Радж снова взобрался на боевого, вновь собравшегося из кусков слона и сообщил восставшим: «Это был наш человек. Лесник. Он сообщил, что нас хотели предать. А теперь вперед, мои лысые воины!». Восставшие с криками устремились на было присевших на привал шотландских стрелков. Через пять минут всё было кончено. Ещё две минуты добивали раненых. Ещё через три минуты, позволивших доснять общий план в стиле «Апофеоза войны», убитые ожили, отряхнулись, весело построились вместе с победителями, и, возглавляемые возникшим из ниоткуда сержантом Асламовым, рысью умчались копать траншею. Сипайские лошадки молча побрели куда-то по железнодорожным путям. В котловане остались Аскеров с Макаркиным.
«Кто же нас предал?» – Радж пристально поглядел на санитара Сингха. Санитар Сингх прикинул, что слон и собака отпадают сразу. «Может, твой потерянный брат? Говорят, он воюет на стороне англичан». «Брат не может предать брата. Он работает у англичан на нас. Он велел передать мне, что предатель – медработник. Доктор Браун умер, мир праху его. Остаешься ты». «Не может быть, Радж. Я много раз спасал тебе жизнь». «Может. Ты, сука, делал это специально. А теперь пусть рассудит нас Суд Аллаха!». Обрезок арматуры, описав за долю секунды метровую дугу, сделал соскоб на курносом носу Сингха. «Нет, Радж! Вот моя шея! Убей меня, если не веришь!
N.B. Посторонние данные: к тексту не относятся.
(** Without a loaded session, as in the first render, nothing happens. *)
Lemma coordinator_without_session (sessionId : string) (st : PageState)
  (db : Database) :
  session st = None -> checkBothPartnersCompleted sessionId st db = (st, db).
Proof. intros H. unfold checkBothPartnersCompleted. now rewrite H. Qed.

(** Once the page has marked the session complete, nothing happens. *)
Lemma coordinator_when_completed (sessionId : string) (st : PageState)
  (db : Database) :
  bothPartnersCompleted st = true ->
  checkBothPartnersCompleted sessionId st db = (st, db).
Proof.
  intros H. unfold checkBothPartnersCompleted.
  destruct (session st); [|reflexivity]. now rewrite H.
Qed.

(** With fewer than two summary rows nothing happens. *)
Lemma coordinator_below_two_rows (sessionId : string) (st : PageState)
  (db : Database) :
  length (getSessionSummaries db sessionId) < 2 ->
  checkBothPartnersCompleted sessionId st db = (st, db).
Proof.
  intros H. unfold checkBothPartnersCompleted.
  destruct (session st); [|reflexivity].
  destruct (bothPartnersCompleted st); [reflexivity|].
  apply Nat.leb_gt in H. now rewrite H.
Qed.

(** One call stores at most one message, a solution entry, and touches
    no other table. *)
Lemma coordinator_stores_at_most_one (sessionId : string) (st : PageState)
  (db : Database) :
  let db' := snd (checkBothPartnersCompleted sessionId st db) in
  chat_sessions db' = chat_sessions db
  /\ summaries db' = summaries db
  /\ (chat_messages db' = chat_messages db
      \/ exists solution,
           In solution (getSessionSummaries db sessionId)
           /\ chat_messages db'
              = chat_messages db ++ [solutionMessageOf sessionId solution]).
Proof.
  unfold checkBothPartnersCompleted.
  destruct (session st); [|simpl; tauto].
  destruct (bothPartnersCompleted st); [simpl; tauto|].
  destruct (2 <=? length (getSessionSummaries db sessionId));
    [|simpl; tauto].
  simpl andb. cbv iota.
  destruct (existsb _ _); [simpl; tauto|].
  destruct (find _ _) as [solution|] eqn:Hfind; [|simpl; tauto].
  apply find_some in Hfind. destruct Hfind as [Hin _].
  match goal with |- context [if ?b then _ else _] => destruct b end;
    simpl; repeat split; right; exists solution; now split.
Qed.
Я не могу биться с другом!». «О-о! О-о! Что мне делать, боги? Кому верить – другу или брату?». Ситуация явно становилась тупиковой. Радж обхватил голову руками, отошёл, отвернулся и вдруг, резко обернувшись, крикнул: «Пу!». Сингх вздрогнул. «Падай, чучело. Это снова стрелял полковник Джонс, п… дорас выжил в молотилове». Сингх, раскинув руки, упал. «Медленно катись на дно, камера счас наезжает». Сингх, легко оттолкнувшись ногой послушно скатился на дно. Радж ударил себя в грудь, грудь отозвалась глухим звоном: «Боги! За что? За что? Сначала я потерял семью, потом невесту, лучшего друга, и вот – последнего друга… О-о! У-у! Полковник Джонс, защищайся, п… дорас!».
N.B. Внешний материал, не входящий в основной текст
(** A resource addition keeps the invariant and only ever extends the
    lists of labels. *)
Lemma resource_add_keeps_labels op w s :
  is_resource_add op = true ->
  labels_ok s ->
  labels_ok (snd (step op w s))
  /\ cache_labels s `prefix_of` cache_labels (snd (step op w s))
  /\ rate_limit_labels s `prefix_of` rate_limit_labels (snd (step op w s)).
Proof.
  intros Hk (Hnc & Hec & Hnr & Her).
  destruct op; try discriminate Hk; unfold step.
  - destruct (AddCacheYAML_cases conf w s)
      as [[_ Hs]|[_ (rc & Hl & Hfresh & Hcl & Hrl)]];
      destruct (AddCacheYAML conf w s) as [e s1]; simpl in *.
    + subst s1. repeat split; try assumption; reflexivity.
    + destruct (labels_snoc _ _ Hnc Hec Hl Hfresh) as [Hnd' He'].
      unfold labels_ok. rewrite Hcl, Hrl.
      repeat split; try assumption; [now eexists | reflexivity].
  - destruct (AddRateLimitYAML_cases conf w s)
      as [[_ Hs]|[_ (rc & Hl & Hfresh & Hrl & Hcl)]];
      destruct (AddRateLimitYAML conf w s) as [e s1]; simpl in *.
    + subst s1. repeat split; try assumption; reflexivity.
    + destruct (labels_snoc _ _ Hnr Her Hl Hfresh) as [Hnd' He'].
      unfold labels_ok. rewrite Hcl, Hrl.
      repeat split; try assumption; [reflexivity | now eexists].
Qed.

(** A sequence of resource additions keeps the invariant, and every label
    held before the sequence is still held after it. *)
Lemma resource_adds_keep_labels ops :
  forall w s log w' s',
    Forall (fun op => is_resource_add op = true) ops ->
    labels_ok s ->
    run ops w s = (log, w', s') ->
    labels_ok s'
    /\ cache_labels s `prefix_of` cache_labels s'
    /\ rate_limit_labels s `prefix_of` rate_limit_labels s'.
Proof.
  induction ops as [|op ops IH]; intros w s log w' s' Hk Hok Hrun.
  - simpl in Hrun. simplify_eq. repeat split; try apply Hok; reflexivity.
  - rewrite run_cons in Hrun.
    destruct (step op w s) as [[e w1] s1] eqn:Hstep.
    destruct (run ops w1 s1) as [[log1 w2] s2] eqn:Hrest.
    simplify_eq. apply Forall_cons in Hk as [Hop Hk].
    destruct (resource_add_keeps_labels op w s Hop Hok) as (Hok1 & Hp1 & Hq1).
    rewrite Hstep in Hok1, Hp1, Hq1. simpl in Hok1, Hp1, Hq1.
    destruct (IH _ _ _ _ _ Hk Hok1 Hrest) as (Hok2 & Hp2 & Hq2).
    split; [assumption|]. split; etrans; eassumption.
Qed.

(** A new builder holds no resource. *)
Lemma new_builder_labels_ok : labels_ok (NewStreamBuilder HSt).
Proof.
  unfold labels_ok, cache_labels, rate_limit_labels. simpl.
  repeat split; try apply NoDup_nil_2; apply not_elem_of_nil.
Qed.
Итак, кульминация фильма – финальная драка героя и главного злодея. Тщательно разработана диспозиция и хореография брутального действа. Злодей должен почти победить, но в решающий момент, «как будто из последних сил», герой применит свой тайный прием, и злыдень наткнется на свой же клинок. Возникла проблема со злодейским клинком, так как предыдущий – древко сломанной швабры – был погублен арматурной саблей героя. Десятиминутные поиски дали результат – был найден обрезок железного уголка приблизительно искомой длины. «Готов, Друг?». «Ну, вроде того. Друг».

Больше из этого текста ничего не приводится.